(Collected data entries)
Definition processing (i : Z) (l : list Row) : Prop := exists r, In r l /\ row_id r = i /\ has_status PROCESSING r = true.
Definition holders (i : Z) (s : Fleet) : Z := count_where (fun h => h.2 =? i) (fl_held s).
(** The step may take record [i] out of a worker's hands. *)
Definition disturbs (i : Z) (e : FleetStep) : bool :=
  match e with ById _ ids _ _ => bool_decide (i ∈ ids) | Startup => true | Outside j _ => j =? i | _ => false end.
(** At most one holder beside the disturbances [q]; one more than them only while
    the record is processing. *)
Record held_ok (q : Z -> Z) (s : Fleet) : Prop := {
  ho_ids : NoDup (map row_id (rows (fl_db s)));
  ho_held : forall i, holders i s <= q i \/ holders i s <= q i + 1 /\ processing i (rows (fl_db s)) }.

(** A change of the table that leaves the records being processed. *)
Lemma held_ok_db q q' s d : held_ok q s -> (forall i, q i <= q' i) -> map row_id (rows d) = map row_id (rows (fl_db s)) ->
  Forall2 (fun r r' => q' (row_id r) = q (row_id r) -> has_status PROCESSING r = true -> r' = r) (rows (fl_db s)) (rows d) ->
  held_ok q' (with_fleet_db d s).
Proof.
  intros [H1 H2] Hq Hi Hf. constructor; cbn; [by rewrite Hi|]. intros i. specialize (Hq i). change (holders i (with_fleet_db d s)) with (holders i s).
  destruct (H2 i) as [H|[H (r & Hr & E & Hp)]]; [left; lia|]. destruct (decide (q' i = q i)) as [Eq|Ne]; [|left; lia]. right. split; [lia|].
  destruct (Forall2_in_l _ _ _ r Hf Hr) as (r' & Hr' & Hk). rewrite (Hk ltac:(by rewrite E) Hp) in Hr'. by exists r.
Qed.
Lemma held_ok_quiet q s d : held_ok q s -> map row_id (rows d) = map row_id (rows (fl_db s)) ->
  Forall2 (fun r r' => has_status PROCESSING r = true -> r' = r) (rows (fl_db s)) (rows d) -> held_ok q (with_fleet_db d s).
Proof. intros H Hi Hf. apply (held_ok_db q q); [done|done|done|]. eapply Forall2_impl; [exact Hf|]. auto. Qed.
Lemma requeueable_not_processing r : requeueable r = true -> has_status PROCESSING r = true -> False.
Proof. intros H Hp. unfold requeueable in H. by rewrite !(status_unique _ _ _ Hp) in H. Qed.
Lemma held_ok_trigger q s skip limit org dom : held_ok q s -> held_ok q (fleet_step s (Trigger skip limit org dom)).
Proof.
  intros H. pose proof (trigger_queues (fl_db s) skip limit org dom (ho_ids _ _ H)) as Hq. apply held_ok_quiet; [done|by apply queued_ids|].
  eapply Forall2_impl; [exact Hq|]. intros r r' [->|(Hr & _)] Hp; [done|]. by destruct (requeueable_not_processing r).
Qed.
Lemma held_ok_schedule q s mode now : held_ok q s -> held_ok q (fleet_step s (Schedule mode now)).
Proof.
  intros H. cbn [fleet_step]. unfold run_once, clean at 1. rewrite run_get. cbn [sess_db].
  destruct (policies_effect mode now (List.filter po_enabled (policies (fl_db s))) (0, 0, 0) (fl_db s) (ho_ids _ _ H)) as (acc & d' & Hr & He).
  fold (clean (fl_db s)). rewrite Hr. cbn [snd clean sess_base]. pose proof (re_rows _ _ _ _ _ _ He) as Hq.
  apply held_ok_quiet; [done|by eapply scheduled_ids|].
  eapply Forall2_impl; [exact Hq|]. intros r r' [->|(_ & Hr' & _)] Hp; [done|]. by destruct (requeueable_not_processing r).
Qed.
(** A write that only concerns the records it disturbs. *)
Definition one_if (b : bool) : Z := if b then 1 else 0.
Definition more (q : Z -> Z) (e : FleetStep) (i : Z) : Z := q i + one_if (disturbs i e).
Lemma held_ok_disturbed q s e (p : Row -> bool) (f : Row -> Row) :
  held_ok q s -> fleet_step s e = with_fleet_db (with_rows (update_where p f) (fl_db s)) s -> (forall r, row_id (f r) = row_id r) ->
  (forall r, p r = true -> disturbs (row_id r) e = true) -> held_ok (more q e) (fleet_step s e).
Proof.
  intros H -> Hf Hp. apply (held_ok_db q); [done| |by apply update_where_map|].
  - intros i. unfold more. destruct (disturbs i e); cbn; lia.
  - apply Forall2_update_where. intros r _. destruct (p r) eqn:E; [|done]. intros Hq. exfalso. unfold more in Hq. rewrite (Hp r E) in Hq. cbn in Hq. lia.
Qed.
Lemma held_ok_byid q s tenants ids force user : held_ok q s -> held_ok (more q (ById tenants ids force user)) (fleet_step s (ById tenants ids force user)).
Proof.
  intros H. assert (Hstay : held_ok (more q (ById tenants ids force user)) (with_fleet_db (fl_db s) s)).
  { apply (held_ok_db q); [done| |done|by apply Forall2_diag_in]. intros i. unfold more. destruct (disturbs i _); cbn; lia. }
  destruct (queue_scope tenants user) as [org|e] eqn:E.
  - set (entities := List.filter (in_ids ids) (scoped row_org org (rows (fl_db s)))).
    set (queued := List.filter (fun r => negb (negb force && has_status COMPLETED r)) entities).
    apply (held_ok_disturbed q s _ (in_ids (map row_id queued)) requeue); [done| | |].
    + cbn [fleet_step]. unfold enrich_bulk_by_ids. rewrite E, run_lift_ok. unfold clean. mrun. done.
    + intros r. apply requeue_pending.
    + intros r Hi. cbn [disturbs]. apply bool_decide_eq_true. unfold in_ids in Hi. apply bool_decide_eq_true, list_elem_of_In, in_map_iff in Hi as (x & Ex & Hx).
      apply filter_In in Hx as [[_ Hx]%filter_In _]. unfold in_ids in Hx. apply bool_decide_eq_true in Hx. by rewrite <- Ex.
  - cbn [fleet_step]. unfold enrich_bulk_by_ids. rewrite E, run_lift_raise. exact Hstay.
Qed.
Lemma held_ok_startup q s : held_ok q s -> held_ok (more q Startup) (fleet_step s Startup).
Proof. intros H. by apply (held_ok_disturbed q s _ (has_status PROCESSING) (set_status PENDING)). Qed.
Lemma held_ok_outside q s i f : held_ok q s -> held_ok (more q (Outside i f)) (fleet_step s (Outside i f)).
Proof.
  intros H. eapply held_ok_disturbed; [done|reflexivity|done|]. intros r Hr. cbn [disturbs]. unfold by_id in Hr. lia.
Qed.
Lemma take_rows i d : Forall2 (fun r r' => has_status PROCESSING r = true -> r' = r) (rows d) (rows (with_rows (update_where (takeable i) (set_status PROCESSING)) d)).
Proof.
  apply Forall2_update_where. intros r Hr. destruct (takeable i r) eqn:E; [|done]. intros Hp. unfold takeable in E.
  apply andb_prop in E as [_ E]. by rewrite (status_unique _ _ _ Hp) in E.
Qed.
Lemma count_where_witness {A : Type} (p : A -> bool) l : count_where p l <> 0 -> exists r, In r l /\ p r = true.
Proof.
  intros H. destruct (List.filter p l) as [|r rest] eqn:E; [by unfold count_where in H; rewrite E in H|].
  exists r. apply filter_In. rewrite E. by left.
Qed.
Lemma held_ok_take q s w : held_ok q s -> held_ok q (fleet_step s (Take w)).
Proof.
  intros H. cbn [fleet_step]. destruct (dict_get w (fl_candidates s)) as [i|]; [|done]. rewrite claim_update_run. cbn [clean sess_base].
  set (d := with_rows _ _). assert (Hd : held_ok q (with_fleet_db d s)).
  { apply held_ok_quiet; [done| |apply take_rows]. by apply update_where_map. }
  destruct (Z.eqb_spec (count_where (takeable i) (rows (fl_db s))) 0) as [Ec|Ec]; [by destruct Hd|].
  apply count_where_witness in Ec as (r & Hr & Ht). unfold takeable, by_id in Ht. apply andb_prop in Ht as [Hi Hp]. apply Z.eqb_eq in Hi.
  destruct Hd as [H1 H2]. constructor; cbn [fl_db fl_held] in *; [exact H1|]. intros j. specialize (H2 j). unfold holders in *. cbn [fl_held with_fleet_db] in *.
  rewrite count_where_app, count_where_cons. change (count_where _ []) with 0. cbn [snd]. destruct (Z.eqb_spec i j) as [->|Ne]; [|by rewrite !Z.add_0_r].
  right. split.
  - destruct (ho_held _ _ H j) as [Hl|[_ (r' & Hr' & E & Hp')]]; [unfold holders in Hl; lia|].
    rewrite (NoDup_map_inj row_id (rows (fl_db s)) r' r) in Hp' by (done || lia || exact (ho_ids _ _ H)). by rewrite (status_unique _ _ _ Hp) in Hp'.
  - exists (set_status PROCESSING r). split; [|split; [done|by rewrite has_status_set]].
    pose proof (update_where_in (takeable j) (set_status PROCESSING) (rows (fl_db s)) r Hr) as Hin.
    unfold takeable at 1, by_id in Hin. by rewrite (proj2 (Z.eqb_eq _ _) Hi), Hp in Hin.
Qed.
Lemma count_pop (w i : Z) (l : list (Z * Z)) j : dict_get w l = Some i ->
  count_where (fun h => h.2 =? j) (dict_pop w l) <= count_where (fun h => h.2 =? j) l - one_if (i =? j).
Proof.
  unfold dict_pop. induction l as [|[w' i'] l IH]; [done|]. cbn [dict_get List.filter]. intros H.
  assert (Hle : forall l', count_where (fun h : Z * Z => h.2 =? j) (List.filter (fun kv => negb (bool_decide (kv.1 = w))) l') <= count_where (fun h => h.2 =? j) l').
  { induction l' as [|x l' IHl]; [done|]. cbn [List.filter]. destruct (negb _); rewrite ?count_where_cons; [lia|]. destruct (x.2 =? j); lia. }
  case_decide as E; cbn [fst snd].
  - injection H as <-. rewrite (bool_decide_eq_true_2 (w' = w)) by congruence. cbn [negb]. rewrite count_where_cons. cbn [snd]. specialize (Hle l). destruct (i' =? j); cbn; lia.
  - rewrite (bool_decide_eq_false_2 (w' = w)) by congruence. cbn [negb]. rewrite !count_where_cons. cbn [snd]. specialize (IH H). lia.
Qed.
Lemma held_ok_finish q s k names w : held_ok q s -> held_ok q (fleet_step s (Finish k names w)).
Proof.
  intros H. cbn [fleet_step]. destruct (dict_get w (fl_held s)) as [i|] eqn:E; [|done].
  pose proof (enrich_row_rows k names i (fl_ext s) (fl_db s) (ho_ids _ _ H)) as Hf. destruct (enrich_row k names i (fl_ext s) (fl_db s)) as [x out]. cbn [snd] in Hf.
  set (d := match out with Ok d => d | Raise _ => fl_db s end).
  assert (Hd : map row_id (rows d) = map row_id (rows (fl_db s)) /\ Forall2 (fun r r' => row_id r <> i -> r' = r) (rows (fl_db s)) (rows d)).
  { unfold d. destruct out as [d'|e]; [|by split; [|apply Forall2_diag_in]]. destruct Hf as [_ Hf]. split; [by eapply enriched_rows_ids|].
    eapply Forall2_impl; [exact Hf|]. intros r r' Hr Hne. unfold by_id in Hr. by rewrite (proj2 (Z.eqb_neq _ _) Hne) in Hr. }
  destruct Hd as [Hi Hrows], H as [H1 H2]. constructor; cbn [fl_db fl_held]; [by rewrite Hi|]. intros j. specialize (H2 j).
  pose proof (count_pop w i (fl_held s) j E) as Hc. unfold holders in *. cbn [fl_held]. destruct (Z.eqb_spec i j) as [->|Ne]; cbn [one_if] in Hc.
  - left. destruct H2 as [?|[? _]]; lia.
  - destruct H2 as [?|[? (r & Hr & Er & Hp)]]; [left; lia|]. right. split; [lia|].
    destruct (Forall2_in_l _ _ _ r Hrows Hr) as (r' & Hr' & Hk). rewrite Hk in Hr' by congruence. by exists r.
Qed.
Lemma held_ok_step q s e : held_ok q s -> held_ok (more q e) (fleet_step s e).
Proof.
  intros H. assert (Hquiet : (forall i, disturbs i e = false) -> held_ok q (fleet_step s e) -> held_ok (more q e) (fleet_step s e)).
  { intros Hd [H1 H2]. constructor; [done|]. intros i. unfold more. rewrite Hd. cbn. rewrite Z.add_0_r. apply H2. }
  destruct e as [w|w|k names w|skip limit org dom|mode now|tenants ids force user| |i f].
  - apply Hquiet; [done|]. cbn [fleet_step]. destruct (dict_get w (fl_held s)), (candidate (fl_db s)); by destruct H.
  - apply Hquiet; [done|]. by apply held_ok_take.
  - apply Hquiet; [done|]. by apply held_ok_finish.
  - apply Hquiet; [done|]. by apply held_ok_trigger.
  - apply Hquiet; [done|]. by apply held_ok_schedule.
  - by apply held_ok_byid.
  - by apply held_ok_startup.
  - by apply held_ok_outside.
Qed.
Lemma held_ok_fleet steps : forall q s, held_ok q s ->
  held_ok (fun i => q i + count_where (disturbs i) steps) (fleet steps s).
Proof.
  induction steps as [|e steps IH]; intros q s H; cbn [fleet fold_left].
  - destruct H as [H1 H2]. constructor; [done|]. intros i. change (count_where (disturbs i) []) with 0. rewrite Z.add_0_r. apply H2.
  - destruct (IH _ _ (held_ok_step q s e H)) as [H1 H2]. constructor; [exact H1|]. intros i. specialize (H2 i). cbn beta in H2 |- *.
    rewrite count_where_cons. unfold more, one_if in H2. by replace (q i + ((if disturbs i e then 1 else 0) + count_where (disturbs i) steps))
      with (q i + (if disturbs i e then 1 else 0) + count_where (disturbs i) steps) by lia.
Qed.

=== Work required ===
Find the line that contains "with (q i +". Repeat it and every line after it, exactly as written, up to and including the last line of the records above.

=== Solution ===
      with (q i + (if disturbs i e then 1 else 0) + count_where (disturbs i) steps) by lia.
Qed.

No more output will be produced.